At the top of my list of cheap value stocks is NatWest Group (LSE: NWG). Formerly known as Royal Bank of Scotland, the company is one of the UK’s largest banks.

I think this means it could generate significant returns as the UK economy recovers during the next few years. The enterprise has weathered the pandemic incredibly well. It’s now set to exit the crisis with a stronger balance sheet and more scope for growth. 

The company’s stronger fundamentals also hints at the potential for higher dividends. According to one City analyst, the five largest UK banks, including NatWest, could pay out as much as £7.6bn in dividends this year, which would be the highest since the 2007 peak of £ 

Of course, this isn’t guaranteed. However, I think this estimate shows the bank’s potential and that of its peers. 

Key challenges the company will have to overcome in the years ahead include ultra-low interest rates. These are set to hold down profit margins. Rising costs could also become an issue as NatWest faces a higher tax bill. 

Despite these challenges, I’d add the business to my portfolio of value stocks, considering its discounted valuation (P/B of around 0.6) and income potential. 

Value stocks

Another company that sits on my list of the best shares to buy is Severfield (LSE: SFR). At the time of writing, this stock is trading at a P/B value of 1.3 and a P/B multiple of 10.3. I think both of these metrics look cheap compared to the company’s potential.

Indeed, City analysts are forecasting strong earnings growth at the structural steel producer over the next two years as it benefits from the infrastructure and building boom sweeping the UK economy. Analysts forecast earnings growth of 22% for its current financial year, and an increase of 12% in 2023. 

While these are just estimates at this stage, the company’s recent comments suggest that management is expecting growth this year. The company’s full-year results release for the period ending 31 March noted that a robust order book “supports continued growth throughout the 2022 financial year.

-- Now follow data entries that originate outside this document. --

(* ===== verification/Controller.v ===== *)
(** * The publisher controller (src/client/lib/qos/controller.js)

    [PublisherQosController] ties the components together: a sample is turned
    into signals, drives the state machine and a recovery probe, and leads to
    planned actions, their execution, and a published snapshot.

    The fields of the class are grouped into records.  The action executor and
    the signalling channel are interfaces; the clock's reading is an argument of
    each operation.  [processSample] is one sequential run: a message that arrives
    while it awaits the executor or the channel takes effect after it, and a
    second sample (only [sampleNow] beside a running sampler could start one) is
    not interleaved with it. *)

From Stdlib Require Import QArith Qround.
From S2P Require Import Prelude JsNum JsVal QosTypes Profiles Signals StateMachine Planner Probe Trace.
From S2P Require Import Sampler Protocol Overrides.
Local Open Scope string_scope.
Local Open Scope list_scope.
Local Open Scope Z_scope.

(** ** Interfaces *)

(** What [actionExecutor.execute] may resolve to. *)
Inductive action_result :=
| ResUndefined
| ResBool (b : bool)
| ResStatus (status : string)
| ResApplied (applied : option bool)
| ResOther.

Class ActionExecutor (X : Type) := ax_execute : X → PlannedQosAction → X * outcome action_result.

Class SnapshotSink (S : Type) := sk_publish : S → jsval → S * outcome unit.

(** ** Helpers *)

Definition resolvePeerMode (inAudioOnlyMode : bool) (kind : QosTrackKind) : QosTrackMode :=
  if inAudioOnlyMode || bool_decide (kind = KAudio) then AudioOnlyMode else AudioVideoMode.

Definition wasActionApplied (result : action_result) : bool :=
  match result with
  | ResUndefined => true
  | ResBool b => b
  | ResStatus s => negb (String.eqb s "failed")
  | ResApplied a => match a with Some false => false | _ => true end
  | ResOther => false
  end.

Definition isStrongRecoverySignal (signals : DerivedQosSignals) (profile : QosProfile) : bool :=
  let thresholds := pf_thresholds profile in
  let stableJitterMs := finite_or (th_stableJitterMs thresholds) PInf in
  let warnJitterMs := finite_or (th_warnJitterMs thresholds) stableJitterMs in
  let recoveryJitterMs := math_max stableJitterMs warnJitterMs in
  let rawJitterMs :=
    if is_finite (sg_jitterMs signals) then math_max num0 (sg_jitterMs signals) else PInf in
  let targetBitrateBps := math_max num0 (sg_targetBitrateBps signals) in
  let sendReady := (targetBitrateBps <=? num0)%num
    || (sg_sendBitrateBps signals >=? targetBitrateBps * lit (85#100))%num in
  (sg_lossEwma signals <? th_stableLossRate thresholds)%num
  && (sg_rttEwma signals <? th_stableRttMs thresholds)%num
  && (rawJitterMs <? recoveryJitterMs)%num
  && sendReady
  && negb (sg_bandwidthLimited signals)
  && negb (sg_cpuLimited signals).

(** ** State *)

Record TraceSignals := {
  ts_sendBitrateBps : num;
  ts_targetBitrateBps : num;
  ts_lossRate : num;
  ts_rttMs : num;
  ts_jitterMs : num;
}.

Definition trace_signals (s : DerivedQosSignals) : TraceSignals := {|
  ts_sendBitrateBps := sg_sendBitrateBps s; ts_targetBitrateBps := sg_targetBitrateBps s;
  ts_lossRate := sg_lossRate s; ts_rttMs := sg_rttMs s; ts_jitterMs := sg_jitterMs s |}.

Record TraceProbe := {
  tp_active : bool;
  tp_result : option QosProbeResult;
  tp_previousLevel : Z;
  tp_targetLevel : Z;
}.

Record QosTraceEntry := {
  te_seq : Z;
  te_tsMs : Z;
  te_trackId : string;
  te_source : QosSource;
  te_stateBefore : QosState;
  te_stateAfter : QosState;
  te_reason : QosReason;
  te_signals : TraceSignals;
  te_plannedType : QosActionType;
  te_plannedLevel : Z;
  te_applied : bool;
  te_probe : option TraceProbe;
}.

Record identity := {
  id_trackId : string;
  id_kind : QosTrackKind;
  id_producerId : option string;
}.

Record settings := {
  st_profile : QosProfile;
  st_sampleIntervalMs : Z;
  st_snapshotIntervalMs : Z;
  st_allowAudioOnly : bool;
  st_allowVideoPause : bool;
}.

Record recovery := {
  rv_cpuSampleCount : Z;
  rv_recoveryProbeSuccessStreak : Z;
  rv_recoveryProbeGraceUntilMs : option Z;
  rv_recoverySuppressedUntilMs : option Z;
  rv_probeContext : option QosProbeContext;
}.

Record previous := {
  pv_previousSnapshot : option RawSenderSnapshot;
  pv_previousSignals : option DerivedQosSignals;
}.

Section controller.
Context {X S C CB : Type} `{!ActionExecutor X} `{!SnapshotSink S} `{!QosClock C CB}.
(** The timer callback of the sampler. *)
Context (closure : unit * option unit → CB).

(** What executing actions changes. *)
Record actuator := {
  ac_executor : X;
  ac_currentLevel : Z;
  ac_inAudioOnlyMode : bool;
  ac_lastAction : option ClientQosTrackAction;
  ac_lastSampleError : option string;
  ac_trace : QosTraceBuffer QosTraceEntry;
}.

Record publishing := {
  pb_signalChannel : option S;
  pb_seq : Z;
  pb_lastPublishedAtMs : option Z;
}.

Record PublisherQosController := {
  c_id : identity;
  c_settings : settings;
  c_sampler : IntervalQosSampler (OnSample := unit) (OnError := unit) (C := C);
  c_running : bool;
  c_stateContext : QosStateMachineContext;
  c_actuator : actuator;
  c_recovery : recovery;
  c_overrides : OverrideStore;
  c_coordinationOverride : option CoordinationOverride;
  c_publishing : publishing;
  c_previous : previous;
}.

Record ControllerOptions := {
  op_clock : C;
  op_profile : QosProfile;
  op_actionExecutor : X;
  op_signalChannel : option S;
  op_trackId : string;
  op_kind : QosTrackKind;
  op_producerId : option string;
  op_traceCapacity : option num;
  op_sampleIntervalMs : option Z;
  op_snapshotIntervalMs : option Z;
  op_allowAudioOnly : option bool;
  op_allowVideoPause : option bool;
  op_initialLevel : option Q;
  op_initialAudioOnlyMode : bool;
}.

Meanwhile, it also noted business activity is “very encouraging” for the year ahead, and there’s “positive momentum” across the group. 

Based on these comments, I think the value stock deserves a place on my list of the best shares to buy now. Further, I’d buy the investment for my portfolio based on its growth prospects and valuation. 

That said, this positive momentum may not continue. Higher commodity prices may weigh on profit margins. In addition, the rising costs of dealing with pollution may also eat into profit margins. These additional costs could ultimately impact growth.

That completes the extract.